Your goal: Output the lines below exactly, please, from the first line until the line with "- rewrite !lookup_ge_None_2;", counting both.

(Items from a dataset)
Start of Block

Lemma heads_concat (hs : head_row V) hd :
  Forall (λ h, len h = hd) hs → hs = heads (len hs) hd (concat hs).
Proof.
  intros Hh. rewrite Forall_forall in Hh. unfold heads. apply list_eq. intros i.
  destruct (decide (Z.of_nat i < len hs)) as [Hi|Hi].
  - rewrite list_lookup_fmap, lookup_py_range by lia. simpl.
    destruct (lookup_lt_is_Some_2 hs i) as [h Hih]; [unfold len in Hi; lia|].
    rewrite Hih, <-(concat_block hs i h Hih) at 1. unfold block.
    assert (∀ k, (k ≤ length hs)%nat → sumZ (len <$> take k hs) = Z.of_nat k * hd) as Hk.
    { intros k Hk. rewrite (sumZ_const len (take k hs) hd).
      - unfold len. rewrite length_take. f_equal. lia.
      - intros x (j & Hj & _)%elem_of_take. apply list_elem_of_lookup_2 in Hj. auto. }
    unfold len in Hi. rewrite !Hk by lia. do 2 f_equal; lia.
  - rewrite !lookup_ge_None_2; [done| |unfold len in Hi; lia].
    rewrite length_fmap, length_py_range. lia.
Qed.

(** The row of a block of the heads is a column block of the row. *)
Lemma concat_block_heads (hs : head_row V) hd n' w r :
  0 ≤ n' → 0 ≤ hd → 0 ≤ r < w → len hs = w * n' → Forall (λ h, len h = hd) hs →
  concat (block hs n' r) = block (concat hs) (n' * hd) r.
Proof.
  intros Hn Hhd Hr Hl Hh.
  assert (len (concat hs) = w * (n' * hd)) as Hlr.
  { rewrite <-sumZ_len_concat, (sumZ_const len hs hd); [nia|]. by apply Forall_forall. }
  rewrite (heads_concat hs hd) at 1 by done. rewrite Hl.
  rewrite <-heads_block by done. apply concat_heads; [done|done|].
  apply (len_block _ _ w); [nia|done|done].
Qed.
End views.

(** ** Attention head by head *)

(** Key and value head [j] of the cached rows. *)
Definition kv_head {V} (j : Z) (kv : option (head_row V * head_row V)) : option (list V * list V) :=
  (λ '(k, v), (default [] (k !! Z.to_nat j), default [] (v !! Z.to_nat j))) <$> kv.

End of Block

Exercise answer:
Lemma heads_concat (hs : head_row V) hd :
  Forall (λ h, len h = hd) hs → hs = heads (len hs) hd (concat hs).
Proof.
  intros Hh. rewrite Forall_forall in Hh. unfold heads. apply list_eq. intros i.
  destruct (decide (Z.of_nat i < len hs)) as [Hi|Hi].
  - rewrite list_lookup_fmap, lookup_py_range by lia. simpl.
    destruct (lookup_lt_is_Some_2 hs i) as [h Hih]; [unfold len in Hi; lia|].
    rewrite Hih, <-(concat_block hs i h Hih) at 1. unfold block.
    assert (∀ k, (k ≤ length hs)%nat → sumZ (len <$> take k hs) = Z.of_nat k * hd) as Hk.
    { intros k Hk. rewrite (sumZ_const len (take k hs) hd).
      - unfold len. rewrite length_take. f_equal. lia.
      - intros x (j & Hj & _)%elem_of_take. apply list_elem_of_lookup_2 in Hj. auto. }
    unfold len in Hi. rewrite !Hk by lia. do 2 f_equal; lia.
  - rewrite !lookup_ge_None_2; [done| |unfold len in Hi; lia].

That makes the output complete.